After 512 queuing starts happening, which arguably is still a lot better than the current state. In normal scenarios this queue should drain very quickly, but in worst case scenarios like the one we're seeing here at least already parsed queries can still get through rather than blocking the runtime.

I agree that it's an improvement, but I was wondering if it could be improved even further.

I think it's ok to go with the 512 default and avoid the extra thinking about configuration, but thought it was worth mentioning.

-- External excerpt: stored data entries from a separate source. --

(** * Properties *)

(** ** Quality filtering *)

Lemma isin_good_true (f : qc_flag) :
  isin_good f = true ↔ f = Some Byte.x31 ∨ f = Some Byte.x32.
Proof.
  destruct f as [b|]; simpl.
  - split.
    + destruct b; simpl; intros H; try discriminate H; auto.
    + intros [H|H]; injection H as ->; reflexivity.
  - split; [discriminate | intros [H|H]; discriminate H].
Qed.

Lemma xr_where_lookup (values : list float) (cond : list bool) (i : nat)
    (v : float) (c : bool) (out : list float) :
  xr_where values cond = Ok out →
  values !! i = Some v → cond !! i = Some c →
  out !! i = Some (if c then v else nan).
Proof.
  unfold xr_where. destruct (length values =? length cond)%nat; [|discriminate].
  intros [= <-] Hv Hc. rewrite lookup_zip_with, Hv. simpl. rewrite Hc. reflexivity.
Qed.

Lemma qc_filter_total (values : list float) (flags : list qc_flag) :
  length values = length flags →
  ∃ out, qc_filter values flags = Ok out ∧ qc_filtered values flags out.
Proof.
  intros Hlen. unfold qc_filter.
  assert (Hw : ∃ out, xr_where values (isin_good <$> flags) = Ok out
                      ∧ length out = length values).
  { unfold xr_where. rewrite length_fmap, Hlen, Nat.eqb_refl.
    eexists; split; [reflexivity|].
    rewrite length_zip_with, length_fmap. lia. }
  destruct Hw as (out & Hout & Hl). exists out. split; [exact Hout|].
  split; [exact Hl|]. intros i v f Hv Hf.
  assert (Hc : (isin_good <$> flags) !! i = Some (isin_good f))
    by (rewrite list_lookup_fmap, Hf; reflexivity).
  pose proof (xr_where_lookup _ _ _ _ _ _ Hout Hv Hc) as Hi.
  split.
  - intros Hgood. apply isin_good_true in Hgood. rewrite Hgood in Hi. exact Hi.
  - intros H1 H2. destruct (isin_good f) eqn:E; [|exact Hi].
    apply isin_good_true in E. tauto.
Qed.

(** C1. Every variable of a profile is filtered by its own flags alone:
    when the three arrays and their flag arrays are readable and each flag
    array is as long as its values, the filter yields for pressure,
    temperature and salinity an array of the length of the input in which
    a position whose flag is [b'1'] or [b'2'] keeps the raw value and any
    other position, a missing flag included, holds NaN, whatever the raw
    reading. *)
Theorem qc_filtering_per_variable
    (pv : profile_view)
    (pres_raw temp_raw psal_raw : list float)
    (pres_qc temp_qc psal_qc : list qc_flag)
    (Hpres : PRES pv = Ok pres_raw) (Hpres_qc : PRES_QC pv = Ok pres_qc)
    (Htemp : TEMP pv = Ok temp_raw) (Htemp_qc : TEMP_QC pv = Ok temp_qc)
    (Hpsal : PSAL pv = Ok psal_raw) (Hpsal_qc : PSAL_QC pv = Ok psal_qc)
    (Lpres : length pres_raw = length pres_qc)
    (Ltemp : length temp_raw = length temp_qc)
    (Lpsal : length psal_raw = length psal_qc) :
  ∃ pres temp psal,
    filtered_arrays pv = Ok (pres, temp, psal) ∧
    qc_filter pres_raw pres_qc = Ok pres ∧
    qc_filter temp_raw temp_qc = Ok temp ∧
    qc_filter psal_raw psal_qc = Ok psal ∧
    qc_filtered pres_raw pres_qc pres ∧
    qc_filtered temp_raw temp_qc temp ∧
    qc_filtered psal_raw psal_qc psal.
Proof.
  destruct (qc_filter_total _ _ Lpres) as (pres & Ep & Fp).
  destruct (qc_filter_total _ _ Ltemp) as (temp & Et & Ft).
  destruct (qc_filter_total _ _ Lpsal) as (psal & Es & Fs).
  exists pres, temp, psal. unfold filtered_arrays.
  rewrite Htemp, Htemp_qc, Hpsal, Hpsal_qc, Hpres, Hpres_qc. simpl.
  rewrite Et. simpl. rewrite Es. simpl. rewrite Ep. simpl.
  split; [reflexivity|]. auto 10.
Qed.
(** [json.loads] on the texts that are one scalar without blanks:
    [null], [true], [false], [NaN], [Infinity], [-Infinity] and the
    decimal integers.  On these texts, and on texts that are no JSON
    at all, it answers what [json.loads] answers.  It knows no
    strings, fractions, exponents, arrays, objects or blanks, and
    answers [NotJSON] to them as well, which [json.loads] does not:
    it stands for the decoder in the closed examples only, all on
    texts of the first kind; every theorem is proved for an arbitrary
    decoder. *)
Definition json_scalar (text : string) : decoded :=
  if String.eqb text "null" then Decoded VNull
  else if String.eqb text "true" then Decoded (VBool true)
  else if String.eqb text "false" then Decoded (VBool false)
  else if String.eqb text "NaN" then Decoded (VFloat S754_nan)
  else if String.eqb text "Infinity" then Decoded (VFloat (S754_infinity false))
  else if String.eqb text "-Infinity" then Decoded (VFloat (S754_infinity true))
  else
    match text with
    | String "-" digits =>
        match json_digits digits with
        | Decoded (VInt n) => Decoded (VInt (- n))
        | answer => answer
        end
    | _ => json_digits text
    end.

(** The documents of the examples. *)
Definition doc_a_b_1 : JSNOT :=
  {| _value := VDict {[ "a" := VDict {[ "b" := VInt 1 ]} ]} |}.
Definition doc_a_1 : JSNOT :=
  {| _value := VDict {[ "a" := VInt 1 ]} |}.
Definition doc_a_x : JSNOT :=
  {| _value := VDict {[ "a" := VStr "x" ]} |}.
Definition doc_a_19 : JSNOT :=
  {| _value := VDict {[ "a" := VStr "19" ]} |}.
Definition doc_test : JSNOT :=
  {| _value :=
       VDict {[ "test" := VDict (<[ "or" := VInt 20 ]>
                                   {[ "goes" := VDict {[ "deep" := VInt 19 ]} ]}) ]} |}.

(** ** Keys and paths built from them *)

(** A backslash stands nowhere in [s] but, at most, at its end. *)
Fixpoint backslash_only_last (s : string) : bool :=
  match s with
  | EmptyString => true
  | String c rest =>
      match rest with
      | EmptyString => true
      | String _ _ => negb (Ascii.eqb c backslash) && backslash_only_last rest
      end
  end.

(** How often the character [c] stands in [s]. *)
Fixpoint count (c : ascii) (s : string) : nat :=
  match s with
  | EmptyString => 0
  | String c' rest => (if Ascii.eqb c c' then 1 else 0) + count c rest
  end.

(** A key that is not empty and holds no backslash. *)
Definition plain_key (key : string) : bool :=
  negb (String.eqb key EmptyString) && negb (occurs backslash key).

(** The path that goes on with [q] after [p]: [p + delimiter + q]. *)
Definition extend (p q : string) : string :=
  p +:+ String backslash q.

(** * Tokenization *)

Section StringFacts.

Lemma app_empty_l (s : string) : EmptyString +:+ s = s.
Proof. reflexivity. Qed.

Lemma app_cons (c : ascii) (s t : string) :
  String c s +:+ t = String c (s +:+ t).
Proof. reflexivity. Qed.

Lemma app_empty_r (s : string) : s +:+ EmptyString = s.
Proof.
  induction s as [|c s IH]; [reflexivity|].
  rewrite app_cons, IH. reflexivity.
Qed.

Lemma app_assoc_str (s t u : string) : (s +:+ t) +:+ u = s +:+ t +:+ u.
Proof.
  induction s as [|c s IH]; [reflexivity|].
  rewrite !app_cons, IH. reflexivity.
Qed.

End StringFacts.

Lemma prepend_empty (segs : list string) :
  segs <> [] -> prepend EmptyString segs = segs.
Proof. destruct segs as [|seg more]; [congruence | reflexivity]. Qed.

Lemma prepend_prepend (pre mid : string) (segs : list string) :
  prepend pre (prepend mid segs) = prepend (pre +:+ mid) segs.
Proof.
  destruct segs as [|seg more]; cbn [prepend]; [reflexivity|].
  now rewrite app_assoc_str.
Qed.

Lemma prepend_app (pre : string) (xs ys : list string) :
  xs <> [] -> prepend pre (xs ++ ys) = prepend pre xs ++ ys.
Proof. destruct xs as [|x xs]; [congruence | reflexivity]. Qed.

Lemma prepend_nonempty (pre : string) (segs : list string) :
  prepend pre segs <> [].
Proof. destruct segs; discriminate. Qed.

Lemma segments_by_nonempty sep (s : string) : segments_by sep s <> [].
Proof.
  destruct s as [|c rest]; cbn [segments_by]; [discriminate|].
  destruct (sep c rest); [discriminate | apply prepend_nonempty].
Qed.

(** The pattern at a character: it matches exactly a separator, and
    then consumes that one character. *)
Lemma match_at_delimiter (c : ascii) (rest : string) :
  Re.match_at DELIMITER_PATTERN (String c rest)
  = if separates c rest then Some rest else None.
Proof.
  unfold separates, DELIMITER_PATTERN. cbn [Re.match_at].
  rewrite (Ascii.eqb_sym backslash c).
  destruct (Ascii.eqb c backslash); [|reflexivity].
  destruct rest as [|c1 [|d rest']]; cbn [escaped andb negb]; try reflexivity.
  - destruct (Ascii.eqb backslash c1); reflexivity.
  - rewrite (Ascii.eqb_sym backslash c1).
    destruct (Ascii.eqb c1 backslash); [|reflexivity].
    unfold escape_letter. cbn [andb].
    destruct (existsb (Ascii.eqb d) _); reflexivity.
Qed.

Lemma split_loop_segments (fuel : nat) : forall (s cur : string),
  String.length s < fuel ->
  Re.split_loop fuel DELIMITER_PATTERN s cur = prepend cur (segments s).
Proof.
  induction fuel as [|fuel IH]; intros s cur Hlt; [lia|].
  destruct s as [|c rest].
  - cbn. now rewrite app_empty_r.
  - cbn [Re.split_loop]. rewrite match_at_delimiter.
    unfold segments. cbn [segments_by]. fold (segments rest).
    cbn [String.length] in Hlt.
    destruct (separates c rest).
    + replace (Nat.ltb _ _) with true
        by (symmetry; apply Nat.ltb_lt; cbn [String.length]; lia).
      rewrite IH by lia.
      rewrite prepend_empty by apply segments_by_nonempty.
      cbn [prepend]. now rewrite app_empty_r.
    + rewrite IH by lia. now rewrite prepend_prepend.
Qed.

Lemma split_segments (path : string) :
  Re.split DELIMITER_PATTERN path = segments path.
Proof.
  unfold Re.split. rewrite split_loop_segments by lia.
  apply prepend_empty, segments_by_nonempty.
Qed.

Lemma join_prepend (c : ascii) (segs : list string) :
  segs <> [] ->
  join (prepend (String c EmptyString) segs) = String c (join segs).
Proof.
  destruct segs as [|seg [|seg' more]]; [congruence | reflexivity | reflexivity].
Qed.

Lemma join_empty_cons (segs : list string) :
  segs <> [] -> join (EmptyString :: segs) = String backslash (join segs).
Proof.
  destruct segs as [|seg more]; [congruence | reflexivity].
Qed.

(** Tokenization drops nothing but separators. *)
Lemma join_segments (s : string) : join (segments s) = s.
Proof.
  induction s as [|c rest IH]; [reflexivity|].
  unfold segments in *. cbn [segments_by].
  destruct (separates c rest) eqn:Hsep.
  - rewrite join_empty_cons by apply segments_by_nonempty.
    unfold separates in Hsep. apply andb_prop in Hsep as [Hc _].
    apply Ascii.eqb_eq in Hc. now rewrite IH, Hc.
  - rewrite join_prepend by apply segments_by_nonempty. now rewrite IH.
Qed.

Lemma segments_no_delimiter (path : string) :
  occurs backslash path = false -> segments path = [path].
Proof.
  induction path as [|c rest IH]; intros Hocc; [reflexivity|].
  cbn [occurs] in Hocc. apply orb_false_elim in Hocc as [Hc Hrest].
  assert (Hsep : separates c rest = false).
  { unfold separates. now rewrite Ascii.eqb_sym, Hc. }
  unfold segments in *. cbn [segments_by].
  now rewrite Hsep, IH.
Qed.

(** Whether a character separates is not changed by two backslashes
    put after the text that follows it: the lookahead reads a
    backslash and a class letter, and a backslash is no class letter. *)
Lemma separates_before_pair (c : ascii) (pre tail : string) :
  separates c (pre +:+ String backslash (String backslash tail))
  = separates c pre.
Proof.
  unfold separates. destruct (Ascii.eqb c backslash); [|reflexivity].
  cbn [andb]. f_equal.
  destruct pre as [|c1 [|d pre']];
    rewrite ?app_cons, ?app_empty_l; cbn [escaped]; try reflexivity.
  change (escape_letter backslash) with false. now rewrite andb_false_r.
Qed.

(** The nine indicators are the backslash and the class letters. *)
Lemma starts_with_indicator_cons (d : ascii) (rest : string) :
  starts_with_indicator (String d rest)
  = Ascii.eqb d backslash || escape_letter d.
Proof.
  unfold starts_with_indicator, ESCAPE_INDICATORS, escape_letter.
  cbn [existsb].
  destruct (Ascii.eqb d quote), (Ascii.eqb d backslash); reflexivity.
Qed.
(** * A feed-aggregation pipeline: article stores, worker pool, fan-out/fan-in
      handler and background dispatch loop.

    The development embeds, function by function,
    - the article store of [go-news/api/internal/store] (identity cache plus
      sorted slice),
    - the article store of [chapter11/api/internal/store] (sorted slice only),
    - the worker pool of [go-news/api/internal/worker],
    - [SyncHandler] of [go-news/api/internal/handlers],
    - [App.run] and [App.Close] of [go-news/api/internal/app],
    and proves the properties of the pipeline over these definitions.
    Further parts embed [ProcessFeed], the HTTP handlers of both
    services, the key-value store of [chapter07/main.go] and the generic
    linked list of [chapter06/main.go]. *)

From Stdlib Require Import ZArith Lia.
From stdpp Require Import gmap strings list sorting pretty.

Open Scope Z_scope.

(** ** Go values shared by all packages *)

(** What a Go call does: it returns, it panics, or it blocks its goroutine. *)
Inductive exec (A : Type) : Type :=
  | Returns (a : A)
  | Panics (msg : string)
  | Blocks.
Arguments Returns {A} a.
Arguments Panics {A} msg.
Arguments Blocks {A}.

Global Instance exec_ret : MRet exec := λ A a, Returns a.

Global Instance exec_bind : MBind exec := λ A B k m,
  match m with
  | Returns a => k a
  | Panics msg => Panics msg
  | Blocks => Blocks
  end.
Global Arguments exec_bind _ _ _ !_ / : assert.

Definition returns {A} (m : exec A) : Prop := ∃ a, m = Returns a.
Definition panics {A} (m : exec A) : Prop := ∃ msg, m = Panics msg.

(** [time.Time] as an instant on the integer time line; [Compare], [After]
    and [Before] compare instants. *)
Module Time.
Definition Time := Z.

Definition Compare (t u : Time) : Z :=
  match t ?= u with
  | Lt => -1
  | Eq => 0
  | Gt => 1
  end.

Definition After (t u : Time) : bool := u <? t.
Definition Before (t u : Time) : bool := t <? u.
End Time.

(** [feed.Article].  [Published] is a [*time.Time]: [None] is the nil
    pointer.  The go-news variant of the struct has further payload fields
    (Content, Updated, Author, GUID, Categories, FeedDescription) that no
    store operation reads.  The stores keep [*Article] pointers; articles
    are never written after creation, so a pointer is modelled by the value
    it points to. *)
Record Article := mkArticle {
  Title : string;
  Description : string;
  Link : string;
  Published : option Time.Time;
  FeedTitle : string
}.

Global Instance Article_eq_dec : EqDecision Article.
Proof. solve_decision. Defined.

(** ** Slice primitives

    A slice is read here through its elements; which backing array it lives
    in is the subject of the [Mem] model further down. *)

(** Stands for the nil pointer in a slice freshly returned by [make]. *)
Definition nilArticle : Article :=
  {| Title := ""; Description := ""; Link := ""; Published := None;
     FeedTitle := "" |}.

(** [make([]*Article, n)]: [n] nil elements; a negative length panics. *)
Definition make (n : Z) : exec (list Article) :=
  if n <? 0 then Panics "makeslice: len out of range"
  else Returns (replicate (Z.to_nat n) nilArticle).

(** [l[:n]] for a slice whose capacity is its length. *)
Definition slice_upto (l : list Article) (n : Z) : exec (list Article) :=
  if (n <? 0) || (Z.of_nat (length l) <? n)
  then Panics "slice bounds out of range"
  else Returns (take (Z.to_nat n) l).

(** [copy(dst, src)]: the first [min(len(dst), len(src))] elements of [dst]
    are overwritten; the value is [dst] afterwards. *)
Definition copy (dst src : list Article) : list Article :=
  take (length dst) src ++ drop (length src) dst.

(** ** [slices.SortFunc] *)

(** The order a comparator induces: [a] goes strictly before [b]. *)
Definition cmp_lt (cmp : Article → Article → Z) (a b : Article) : Prop :=
  cmp a b < 0.

(** [cmp] behaves as a strict weak ordering on the elements of [l]:
    asymmetric and negatively transitive. *)
Definition StrictWeakOn (cmp : Article → Article → Z) (l : list Article) : Prop :=
  (∀ a b, a ∈ l → b ∈ l → cmp_lt cmp a b → ¬ cmp_lt cmp b a) ∧
  (∀ a b c, a ∈ l → b ∈ l → c ∈ l →
     ¬ cmp_lt cmp a b → ¬ cmp_lt cmp b c → ¬ cmp_lt cmp a c).

Lemma StrictWeakOn_mono cmp l1 l2 :
  (∀ x, x ∈ l1 → x ∈ l2) → StrictWeakOn cmp l2 → StrictWeakOn cmp l1.
Proof.
  intros Hsub [Hasym Htrans]. split.
  - intros a b Ha Hb. apply Hasym; auto.
  - intros a b c Ha Hb Hc. apply Htrans; auto.
Qed.

(** No element is strictly before an earlier one. *)
Definition SortedBy (cmp : Article → Article → Z) : list Article → Prop :=
  StronglySorted (λ a b, ¬ cmp_lt cmp b a).

(** [slices.SortFunc] belongs to Go's standard library and is taken as a
    parameter with its documented contract: the slice is rearranged in
    place, and it ends up in ascending [cmp] order when [cmp] is a strict
    weak ordering.  Nothing is promised about the order otherwise, nor about
    stability. *)
Class Sorter := {
  SortFunc : (Article → Article → Z) → list Article → list Article;
  SortFunc_perm : ∀ cmp l, SortFunc cmp l ≡ₚ l;
  SortFunc_sorted : ∀ cmp l, StrictWeakOn cmp l → SortedBy cmp (SortFunc cmp l)
}.
(** * Buscador de películas por nacimiento: the form controller and the proxy handler

    A shallow embedding of [src/index.tsx] (the birthdate form: validation,
    cache-key derivation, cache-or-fetch flow, rendering) and of the serverless
    proxy handler, together with the parts of the JavaScript platform they call
    ([Date], string comparison, [JSON], [localStorage], the DOM nodes they
    write to).  What the platform decides on its own (the time zone, the
    clock, [JSON.parse], the answers of the network) is an explicit input of
    the model. *)

From Stdlib Require Import ZArith Lia List String Ascii DecimalString DecimalZ.
From stdpp Require Import base gmap strings.
Import ListNotations.

Local Open Scope string_scope.
Local Open Scope list_scope.
Local Open Scope Z_scope.

(** ** Time values (ECMA-262, section 21.4.1: Date objects)

    A time value is a number of milliseconds since the epoch, or NaN.  The
    day arithmetic below is the one the standard defines; all divisions are
    floor divisions, as [Z.div] is for a positive divisor. *)

Module EcmaDate.

Definition msPerDay : Z := 86400000.

(** The day number of a time value and the milliseconds into that day. *)
Definition Day (t : Z) : Z := t / msPerDay.
Definition TimeWithinDay (t : Z) : Z := t mod msPerDay.

Definition isLeapYear (y : Z) : bool :=
  ((y mod 4 =? 0) && negb (y mod 100 =? 0)) || (y mod 400 =? 0).

Definition DaysInYear (y : Z) : Z := if isLeapYear y then 366 else 365.

(** The day number of the first day of year [y]. *)
Definition DayFromYear (y : Z) : Z :=
  365 * (y - 1970) + (y - 1969) / 4 - (y - 1901) / 100 + (y - 1601) / 400.

(** YearFromTime on a day number: the largest year whose first day is not
    after day [d] ([YearFromDay_spec] below), computed from an estimate by
    the mean length of a year, corrected by at most one. *)
Definition YearFromDay (d : Z) : Z :=
  let y := 1970 + (d * 400) / 146097 in
  if DayFromYear (y + 1) <=? d then y + 1
  else if DayFromYear y <=? d then y
  else y - 1.

Definition YearFromTime (t : Z) : Z := YearFromDay (Day t).

Definition InLeapYear (t : Z) : Z := if isLeapYear (YearFromTime t) then 1 else 0.

Definition DayWithinYear (t : Z) : Z := Day t - DayFromYear (YearFromTime t).

Definition MonthFromTime (t : Z) : Z :=
  let d := DayWithinYear t in
  let l := InLeapYear t in
  if d <? 31 then 0
  else if d <? 59 + l then 1
  else if d <? 90 + l then 2
  else if d <? 120 + l then 3
  else if d <? 151 + l then 4
  else if d <? 181 + l then 5
  else if d <? 212 + l then 6
  else if d <? 243 + l then 7
  else if d <? 273 + l then 8
  else if d <? 304 + l then 9
  else if d <? 334 + l then 10
  else 11.

Definition DateFromTime (t : Z) : Z :=
  let d := DayWithinYear t in
  let l := InLeapYear t in
  match MonthFromTime t with
  | 0 => d + 1
  | 1 => d - 30
  | 2 => d - 58 - l
  | 3 => d - 89 - l
  | 4 => d - 119 - l
  | 5 => d - 150 - l
  | 6 => d - 180 - l
  | 7 => d - 211 - l
  | 8 => d - 242 - l
  | 9 => d - 272 - l
  | 10 => d - 303 - l
  | _ => d - 333 - l
  end.

(** Days of the year before month [m] (0-based) begins. *)
Definition daysBeforeMonth (leap : bool) (m : Z) : Z :=
  let l := if leap then 1 else 0 in
  match m with
  | 0 => 0
  | 1 => 31
  | 2 => 59 + l
  | 3 => 90 + l
  | 4 => 120 + l
  | 5 => 151 + l
  | 6 => 181 + l
  | 7 => 212 + l
  | 8 => 243 + l
  | 9 => 273 + l
  | 10 => 304 + l
  | _ => 334 + l
  end.

(** Days in month [m] (0-based) of year [y]. *)
Definition daysInMonth (y m : Z) : Z :=
  match m with
  | 1 => if isLeapYear y then 29 else 28
  | 3 | 5 | 8 | 10 => 30
  | _ => 31
  end.

(** A calendar date: month 1..12 and a day of that month. *)
Definition validDate (y m d : Z) : Prop :=
  1 <= m <= 12 /\ 1 <= d <= daysInMonth y (m - 1).

(** The date [a] is later than the date [b], each (year, month, day). *)
Definition laterDate (a b : Z * Z * Z) : Prop :=
  match a, b with
  | (y, m, d), (y', m', d') => y' < y \/ (y' = y /\ (m' < m \/ (m' = m /\ d' < d)))
  end.

(** MakeDay(year, month, date): the day number of the first of the month,
    plus [date - 1]; a [date] outside the month rolls over. *)
Definition MakeDay (year month date : Z) : Z :=
  let ym := year + month / 12 in
  let mn := month mod 12 in
  DayFromYear ym + daysBeforeMonth (isLeapYear ym) mn + date - 1.

Definition MakeDate (day time : Z) : Z := day * msPerDay + time.

(** TimeClip: a time value further than 8.64e15 ms from the epoch is NaN. *)
Definition TimeClip (t : Z) : option Z :=
  if Z.abs t <=? 8640000000000000 then Some t else None.

End EcmaDate.

Import EcmaDate.

(** ** Strings as the program uses them *)

Module JsString.

(** ToString of an integral Number (a year, a length). *)
Definition ofZ (z : Z) : string := NilZero.string_of_int (Z.to_int z).

(** [a > b] on strings: the order of the code units. *)
Definition gt (a b : string) : bool := String.ltb b a.

(** [s.padStart(2, '0')]. *)
Definition padStart2 (s : string) : string :=
  match s with
  | String _ EmptyString => String "0" s
  | EmptyString => "00"
  | _ => s
  end.

(** A string is truthy when it is not empty. *)
Definition truthy (s : string) : bool :=
  match s with EmptyString => false | _ => true end.

(** The value of a decimal digit. *)
Definition digit (c : ascii) : option Z :=
  let n := Z.of_N (N_of_ascii c) in
  if (48 <=? n) && (n <=? 57) then Some (n - 48) else None.

(** [l.join(sep)] on strings. *)
Fixpoint join (sep : string) (l : list string) : string :=
  match l with
  | [] => ""
  | [x] => x
  | x :: rest => x +:+ sep +:+ join sep rest
  end.

End JsString.

(** ** The platform: what the browser and the network decide *)

(** A thrown value: an Error with a name and a message. *)
Record JsError := mkError { errName : string; errMessage : string }.

(** [String(error)], as [Error.prototype.toString] builds it. *)
Definition String_of_error (e : JsError) : string :=
  match errName e, errMessage e with
  | EmptyString, m => m
  | n, EmptyString => n
  | n, m => n +:+ ": " +:+ m
  end.

(** A JSON value as [JSON.parse] returns it.  A number is kept as the text
    ToString gives for it (so [0] and [-0] are both written 0); the
    properties of an object are in enumeration order. *)
#[local] Unset Elimination Schemes.
Inductive json :=
| JNull
| JBool (b : bool)
| JNum (repr : string)
| JStr (s : string)
| JArr (items : list json)
| JObj (props : list (string * json)).
#[local] Set Elimination Schemes.

(** The built-in operations that throw a TypeError of the engine's wording. *)
Inductive BuiltinFailure :=
| ReadPropertyOfNull
| CallNonFunction
| DestructureNull.

Record Platform := {
  (** LocalTZA: the offset of local time from UTC, in milliseconds. *)
  LocalTZA : Z;
  (** [Date.parse] on a string that is not a calendar date YYYY-MM-DD:
      implementation-defined; [None] is NaN. *)
  dateParseOther : string -> option Z;
  (** [JSON.parse]: the value, or the SyntaxError it throws. *)
  JSON_parse : string -> JsError + json;
  (** Whether ToNumber of a string is greater than zero. *)
  stringNumberPositive : string -> bool;
  (** The TypeError a built-in operation throws. *)
  builtinError : BuiltinFailure -> JsError
}.

(** ** [Date] objects *)

Module JsDate.

(** Local time and back, for an offset that does not change over the days
    involved (no daylight-saving transition between them). *)
Definition LocalTime (P : Platform) (t : Z) : Z := t + LocalTZA P.
Definition UTC (P : Platform) (t : Z) : Z := t - LocalTZA P.

Definition twoDigits (a b : ascii) : option Z :=
  match JsString.digit a, JsString.digit b with
  | Some x, Some y => Some (10 * x + y)
  | _, _ => None
  end.

(** The date-only form YYYY-MM-DD of the date-time string format, for a day
    that exists, read as (year, month 1..12, day). *)
Definition parseDateOnly (s : string) : option (Z * Z * Z) :=
  match list_ascii_of_string s with
  | [y1; y2; y3; y4; h1; m1; m2; h2; d1; d2] =>
      match twoDigits y1 y2, twoDigits y3 y4, twoDigits m1 m2, twoDigits d1 d2 with
      | Some yh, Some yl, Some m, Some d =>
          let y := 100 * yh + yl in
          if Ascii.eqb h1 "-" && Ascii.eqb h2 "-"
             && (1 <=? m) && (m <=? 12) && (1 <=? d) && (d <=? daysInMonth y (m - 1))
          then Some (y, m, d) else None
      | _, _, _, _ => None
      end
  | _ => None
  end.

I don't like the expect(), but I guess it's no worse than the current situation. Maybe we could have an is_panic and log an error. That might be an improvement on the current situation? I'm not sure about this to be honest. Is it better to panic if the parsing panicked or is it better to log an error?

No strong opinion on that one, the PR doesn't really change the failure mode of parsing panicking as far as I know. Not sure if this is something that should be "caught"?

I was wondering if we'd added a new failure mode (i.e.: spawn_blocking() itself fails), but I guess, after thinking about the implementation, that we haven't. In which case, ignore this and the next comment.

I guess it would panic on cancellation as well, which we could handle separately with is_panic as you mentionned.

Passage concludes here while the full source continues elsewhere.